Out-of-Process Caching in ASP.NET

Since its inception, ASP.NET has had a native Cache object, which is designed to make it easy for developers to store global data accessible from any present and future sessions. The Cache represented a quantum leap from the old-fashioned Application object, which is still supported in ASP.NET 4 for backward compatibility. The Application object is a plain global dictionary with minimal locking capabilities; the Cache object lets you prioritize cached items, supports various types of dependencies, and lets you periodically scavenge the memory and get rid of unused items. The Cache object is capable of automatically reducing the required amount of memory in case of pressure. Furthermore, it supports the same simple dictionary-based programming interface as Session state.

So what’s wrong with the Cache object? The Cache object is only ideal for applications hosted in a single server environment. An instance of the Cache class is created on a per-AppDomain basis and remains valid until that AppDomain is up and running.

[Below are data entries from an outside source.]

(* ===== verification/Date.v ===== *)
(** * Dates: src/glib/gdate.c

    A date keeps a day number, a day, month and year, or both; functions on a
    [const] date fill in what they need, so they return the date as well. A
    failed [g_return_if_fail] leaves what was done before it. Values of the
    machine types are [Z], with the widths of the bit-fields written out. An
    argument is a value of the type of its parameter (a [GDateDay] has 8 bits, a
    [GDateYear] 16): converting it is up to the caller, as the parser does. *)

From S2P Require Import Prelude.
Local Open Scope Z_scope.
Local Open Scope xpl_scope.

(** [struct _GDate]. *)
Record xdate := XDate {
  julian_days : Z;  (* : 32 *)
  julian : bool;
  dmy : bool;
  day : Z;          (* : 6 *)
  month : Z;        (* : 4 *)
  year : Z;         (* : 16 *)
}.

Definition G_DATE_MONDAY : Z := 1.
Definition G_DATE_SUNDAY : Z := 7.
Definition G_MAXUINT16 : Z := 65535.
Definition G_MAXUINT32 : Z := 4294967295.

(** Assignments to the fields. *)
Definition set_julian_days (d : xdate) (j : Z) : xdate :=
  XDate (u32 j) (julian d) (dmy d) (day d) (month d) (year d).
Definition set_flags (d : xdate) (j m : bool) : xdate :=
  XDate (julian_days d) j m (day d) (month d) (year d).
Definition set_day (d : xdate) (x : Z) : xdate :=
  XDate (julian_days d) (julian d) (dmy d) (wrap 6 x) (month d) (year d).
Definition set_month (d : xdate) (x : Z) : xdate :=
  XDate (julian_days d) (julian d) (dmy d) (day d) (wrap 4 x) (year d).
Definition set_year (d : xdate) (x : Z) : xdate :=
  XDate (julian_days d) (julian d) (dmy d) (day d) (month d) (u16 x).

(** [memset (d, 0x0, sizeof (xdate_t))] *)
Definition zero_date : xdate := XDate 0 false false 0 0 0.

Definition days_in_months : list (list Z) :=
  [[0; 31; 28; 31; 30; 31; 30; 31; 31; 30; 31; 30; 31];
   [0; 31; 29; 31; 30; 31; 30; 31; 31; 30; 31; 30; 31]].
Definition days_in_year : list (list Z) :=
  [[0; 0; 31; 59; 90; 120; 151; 181; 212; 243; 273; 304; 334; 365];
   [0; 0; 31; 60; 91; 121; 152; 182; 213; 244; 274; 305; 335; 366]].

(** [table[idx][m]]: the tables are only read inside. *)
Definition table_at (table : list (list Z)) (idx m : Z) : Z := tbl (default [] (rd table idx)) m.

(** ** Validity *)

Definition xdate_valid (d : xdate) : bool := julian d || dmy d.
Definition xdate_valid_month (m : Z) : bool := (0 <? m) && (m <? 13).
Definition xdate_valid_year (y : Z) : bool := 0 <? y.
Definition xdate_valid_day (d : Z) : bool := (0 <? d) && (d <? 32).
Definition xdate_valid_weekday (w : Z) : bool := (0 <? w) && (w <? 8).
Definition xdate_valid_julian (j : Z) : bool := 0 <? j.

Definition xdate_is_leap_year (year : Z) : bool :=
  if negb (xdate_valid_year year) then false
  else (year `rem` 4 =? 0) && negb (year `rem` 100 =? 0) || (year `rem` 400 =? 0).

Definition leap_index (year : Z) : Z := if xdate_is_leap_year year then 1 else 0.

Definition xdate_valid_dmy (d m y : Z) : bool :=
  (0 <? m) && (m <? 13) && (0 <? d) && (0 <? y) &&
  (d <=? (if xdate_is_leap_year y then table_at days_in_months 1 m else table_at days_in_months 0 m)).

Definition xdate_get_days_in_month (month year : Z) : Z :=
  if negb (xdate_valid_year year) then 0
  else if negb (xdate_valid_month month) then 0
  else table_at days_in_months (leap_index year) month.

(** ** The two representations *)

Definition xdate_update_julian (d : xdate) : xdate :=
  if negb (dmy d) then d
  else if julian d then d
  else if negb (xdate_valid_dmy (day d) (month d) (year d)) then d
  else
    let y := u16 (year d - 1) in
    let d := set_julian_days d (u32 (y * 365)) in
    let y := y >> 2 in
    let d := set_julian_days d (julian_days d + y) in
    let y := y `quot` 25 in
    let d := set_julian_days d (julian_days d - y) in
    let d := set_julian_days d (julian_days d + (y >> 2)) in
    let idx := leap_index (year d) in
    let d := set_julian_days d (julian_days d + (table_at days_in_year idx (month d) + day d)) in
    if negb (xdate_valid_julian (julian_days d)) then d
    else set_flags d true (dmy d).

Definition xdate_update_dmy (d : xdate) : xdate :=
  if negb (julian d) then d
  else if dmy d then d
  else if negb (xdate_valid_julian (julian_days d)) then d
  else
    let A := u32 (julian_days d + 1721425 + 32045) in
    let B := u32 (u32 (4 * u32 (A + 36524)) `quot` 146097 - 1) in
    let C := u32 (A - u32 (146097 * B) `quot` 4) in
    let D := u32 (u32 (4 * u32 (C + 365)) `quot` 1461 - 1) in
    let E := u32 (C - u32 (1461 * D) `quot` 4) in
    let M := u32 (u32 (5 * u32 (E - 1)) + 2) `quot` 153 in
    let m := u32 (M + 3 - u32 (12 * (M `quot` 10))) in
    let day := u8 (u32 (E - u32 (u32 (153 * M) + 2) `quot` 5)) in
    let y := u16 (u32 (100 * B + D - 4800 + M `quot` 10)) in
    let d := set_year (set_day (set_month d m) day) y in
    set_flags d (julian d) true.

(** [if (!d->julian) xdate_update_julian (d);] and the other way round. *)
Definition need_julian (d : xdate) : xdate := if negb (julian d) then xdate_update_julian d else d.
Definition need_dmy (d : xdate) : xdate := if negb (dmy d) then xdate_update_dmy d else d.

(** ** Making dates *)

Definition xdate_new : xdate := zero_date.
(** Months back: as long as the result is in the year 1 or later. The year is
    checked before a month may borrow one from it. *)
Lemma subtract_months_ok d n k :
  denotes d n -> 0 <= k < 2 ^ 32 ->
  let c := month_later (of_number n) (- k) in
  (1 <= cyear c -> denotes (xdate_subtract_months d k) (day_number c)) /\
  (cyear (of_number n) <= k / 12 -> denotes (xdate_subtract_months d k) n) /\
  (cyear c = 0 -> k / 12 < cyear (of_number n) ->
   xdate_valid (xdate_subtract_months d k) = true /\ dmy (xdate_subtract_months d k) = true /\
   year (xdate_subtract_months d k) = 0).
Proof.
  intros Hd Hk. cbn zeta. unfold xdate_subtract_months. rewrite (denotes_valid d n Hd). cbn [negb].
  destruct (start_dmy d n Hd) as (j & f & x & m & y & -> & <- & Hy & Hm & Hx & Hs). cbn [dmy negb month year].
  unfold month_later. cbn [cyear cmonth cmday clip]. rewrite Z.quot_div_nonneg, Z.rem_mod_nonneg by lia.
  set (q := k / 12). set (r := k mod 12). assert (0 <= q /\ 0 <= r < 12 /\ k = 12 * q + r) as (Hq & Hr & Ek) by (subst q r; zify_div).
  clearbody q r. subst k.
  destruct (Z.ltb_spec q y); cbn [negb].
  2: { split_and!; [intros; exfalso; zify_div|done|intros; lia]. }
  unfold set_year. cbn [julian_days julian dmy day month year]. rewrite (wrap_small 16 (y - q)) by lia.
  destruct (Z.ltb_spec r m).
  - assert ((12 * y + m - 1 + - (12 * q + r)) / 12 = y - q) as -> by zify_div.
    assert ((12 * y + m - 1 + - (12 * q + r)) mod 12 = m - r - 1) as -> by zify_div.
    unfold set_month. cbn [julian_days julian dmy day month year]. rewrite (wrap_small 4) by lia.
    rewrite clip_day_ok by lia. split_and!; [intros _|lia|lia]. replace (m - r - 1 + 1) with (m - r) by lia.
    apply denotes_dmy_only; lia.
  - assert ((12 * y + m - 1 + - (12 * q + r)) / 12 = y - q - 1) as -> by zify_div.
    assert ((12 * y + m - 1 + - (12 * q + r)) mod 12 = 12 - (r - m) - 1) as -> by zify_div.
    unfold set_month. cbn [julian_days julian dmy day month year].
    rewrite (wrap_small 32 (r - m)), (wrap_small 4), (wrap_small 16 (y - q - 1)) by lia.
    split_and!; [intros Hle|lia|intros Hz _].
    + rewrite clip_day_ok by lia. replace (12 - (r - m) - 1 + 1) with (12 - (r - m)) by lia. apply denotes_dmy_only; lia.
    + unfold clip_day. cbn [year month day]. rewrite Hz. by destruct (_ <? x).
Qed.
(* ===== verification/Md5Stream.v ===== *)
(** * MD5 is the RFC 1321 digest

    The transform computes the compression function of the standard, and the
    buffer and the bit count represent the message that was fed. *)

From S2P Require Import Prelude Digest DigestBlocks ChecksumBase Md5.
Local Open Scope Z_scope.
Local Open Scope xpl_scope.

(** ** The transform *)

Definition md5_F (i : nat) : Z -> Z -> Z -> Z :=
  match (i / 16)%nat with O => F1 | 1%nat => F2 | 2%nat => F3 | _ => F4 end.

Definition md5_statement (inp : Z -> Z) (i : nat) : list Z -> list Z :=
  md5_step (md5_F i) (var 4 i 0) (var 4 i 1) (var 4 i 2) (var 4 i 3)
    (inp (Z.of_nat (md5_word i)) + nth i md5_constants 0) (md5_shift i).

(** The sixty-four lines of the source, constants, words and shifts included. *)
Lemma md5_steps_eq inp : md5_steps inp = map (md5_statement inp) (seq 0 64).
Proof. reflexivity. Qed.

Lemma md5_F_ok i x y z : md5_F i x y z = md5_function i x y z.
Proof.
  unfold md5_F, md5_function. destruct (i / 16)%nat as [|[|[|k]]]; [|unfold F2| |done].
  - apply choose_xor.
  - apply choose_xor.
  - done.
Qed.

Lemma md5_round_length x i h : length h = 4%nat -> length (md5_round x h i) = 4%nat.
Proof. intros. by destruct h as [|a [|b [|c [|d [|]]]]]. Qed.

Lemma md5_step_ok x i h :
  length h = 4%nat -> md5_statement (tbl x) i (rotate i h) = rotate (S i) (md5_round x h i).
Proof.
  intros Hh. rewrite (rotate_mod 4), (rotate_succ_mod 4) by (try apply md5_round_length; done).
  destruct h as [|a [|b [|c [|d [|]]]]]; try done. clear Hh.
  unfold md5_statement, md5_step, md5_round, var. rewrite tbl_nth.
  generalize (nth i md5_constants 0) (md5_shift i) (nth (md5_word i) x 0). intros k s w.
  assert (i mod 4 < 4)%nat as Hi by (by apply Nat.mod_upper_bound).
  destruct (i mod 4)%nat as [|[|[|[|n]]]]; [| | | |lia]; cbn -[md5_function md5_F Z.shiftl Z.shiftr Z.lor wrap];
  rewrite md5_F_ok, Z.add_comm, !Z.add_assoc, (Z.add_comm _ w), !Z.add_assoc; try done.
Qed.

Lemma md5_rounds_length x h :
  length h = 4%nat -> length (fold_left (md5_round x) (seq 0 64) h) = 4%nat.
Proof. exact (length_rounds 4 (fun i h => md5_round x h i) (fun i h => md5_round_length x i h) 64 0 h). Qed.

Lemma md5_compress_length h b : length h = 4%nat -> length (md5_compress h b) = 4%nat.
Proof.
  intros Hh. unfold md5_compress, add_words. rewrite length_zip_with, md5_rounds_length by done. lia.
Qed.

Lemma md5_transform_ok buf data :
  length buf = 4%nat -> md5_transform buf (data32 data) = md5_compress buf data.
Proof.
  intros Hb. unfold md5_transform, md5_compress. rewrite md5_steps_eq. fold (data32 data).
  destruct buf as [|a [|b [|c [|d [|]]]]]; try done. cbn [reg nth].
  rewrite (run_rounds 4 (md5_statement (tbl (data32 data)))
    (fun i h => md5_round (data32 data) h i) (fun i h => md5_round_length _ i h)
    (fun i h => md5_step_ok _ i h)) by done.
  change (fun (h : list Z) i => md5_round (data32 data) h i) with (md5_round (data32 data)).
  pose proof (md5_rounds_length (data32 data) [a; b; c; d] eq_refl) as Hl. revert Hl.
  generalize (fold_left (md5_round (data32 data)) (seq 0 64) [a; b; c; d]).
  intros r Hr. by destruct r as [|a' [|b' [|c' [|d' [|]]]]].
Qed.

(** ** The sum *)

#[export] Instance md5_buffered : BufferedSum Md5sum := {|
  bs_chain := md5_buf; bs_data := md5_data; bs_bits md5 := (md5_bits0 md5, md5_bits1 md5);
  bs_digest := md5_digest; bs_set_data := md5_set_data; bs_transform := md5_transform_data;
  bs_count := md5_count; bs_compress := md5_compress; bs_initial := md5_initial; bs_words := 4;
|}.

#[export] Instance md5_buffered_laws : BufferedSumLaws Md5sum.
Proof.
  split; try done.
  - intros md5 Hc Hd. split; [exact (md5_transform_ok _ _ Hc)|exact Hd].
  - intros md5 n k [= H0 H1]. unfold bit_count. cbn [bs_bits bs_count md5_buffered md5_count md5_bits0 md5_bits1].
    by rewrite H0, H1, bit_count_low, bit_count_high.
  - intros h b Hh _. by apply md5_compress_length.
Qed.

Lemma md5_absorb_words message : length (absorb 64 md5_compress md5_initial message) = 4%nat.
Proof. exact (bs_absorb_words (St := Md5sum) message). Qed.

Lemma md5_update_eq md5 d : md5_sum_update md5 d = bs_update md5 d.
Proof. done. Qed.

(** The sizes that the code relies on. *)
Definition md5_sized (md5 : Md5sum) : Prop :=
  length (md5_data md5) = 64%nat /\ length (md5_digest md5) = 16%nat.

(** A sum that was fed a message. *)
Definition md5_state (md5 : Md5sum) (message : list Z) : Prop :=
  bs_state md5 message /\ length (md5_digest md5) = 16%nat.

Lemma md5_sum_init_ok md5 : md5_sized md5 -> md5_state (md5_sum_init md5) [].
Proof. intros [Hl Hd]. split; [|done]. split; [|done]. by apply streams_start; [lia|]. Qed.

Lemma md5_sum_update_ok md5 message d :
  md5_state md5 message ->
  exists md5', md5_sum_update md5 d = Some md5' /\ md5_state md5' (message ++ d).
Proof.
  intros [Hs Hd]. rewrite md5_update_eq. destruct (bs_update_ok md5 message d Hs) as (md5' & -> & Hs' & E).
  exists md5'. split; [done|]. split; [done|]. cbn in E. by rewrite E.
Qed.

(** The digest of a closed sum is that of the message it was fed. *)
Lemma md5_sum_close_ok md5 message :
  md5_state md5 message ->
  exists md5', md5_sum_close md5 = Some md5' /\ md5_digest md5' = Digest.md5 message /\ md5_sized md5'.
Proof.
  intros [Hs Hd]. pose proof Hs as [_ Hb]. unfold md5_sum_close.
  destruct (bs_pad_ok md5 message (le_bytes 8) Hs (le_bytes_length 8))
    as (md5' & front & last & Hp & Hdata & Hf & Hl & [Hb' Hd'] & Hlen & Ha).
  cbn [bs_data bs_set_data bs_transform bs_bits bs_digest bs_chain bs_words bs_compress bs_initial
    md5_buffered fst] in *.
  rewrite Hp. cbn [mbind option_bind]. rewrite Hb in Hb'. injection Hb' as -> ->.
  destruct (write_length front last (le_bytes 4 (u32 (8 * zlen message)))
    (le_bytes 4 (u32 (8 * zlen message / 2 ^ 32)))) as (data & Hw1 & Hw2); [done..|].
  rewrite Hdata, Hw1. cbn [mbind option_bind]. rewrite Hw2, le_bytes_count. cbn [mbind option_bind].
  cbn [md5_transform_data md5_set_data md5_buf md5_data md5_digest].
  rewrite md5_transform_ok, <- Ha, Hd' by done. fold (Digest.md5 message).
  assert (length (Digest.md5 message) = 16%nat) as Hm.
  { unfold Digest.md5. by rewrite join_le_bytes_length, md5_absorb_words. }
  rewrite write_at_all by (unfold zlen; rewrite ?Hd, ?Hm; lia). cbn [mbind option_bind].
  rewrite Hm, drop_ge, app_nil_r by lia. eexists. by repeat split.
Qed.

If you’re looking for a global repository that works across a Web farm architecture, the Cache object isn't for you. It's interesting to note how the sentiment about this point has changed in the past few years. If you read ASP.NET books published three or more years ago, you'll likely find that the Cache object's limitations were clearly pointed out but no solution was offered or hinted at. This is because the number of Web applications requiring large caching across a Web farm was negligible up until a few years ago. Today, we live and code in a radically different world. Caching is a constant requirement and more often than not it's required by applications hosted in a farm. How would you replace the Cache object?

The first option to consider is Microsoft’s AppFabric Caching Service. If this approach doesn’t work for you, you can consider other valid options—both commercial (ScaleOut, NCache) and open-source (Memcached, SharedCache). Let’s find out more about the AppFabric Caching Service.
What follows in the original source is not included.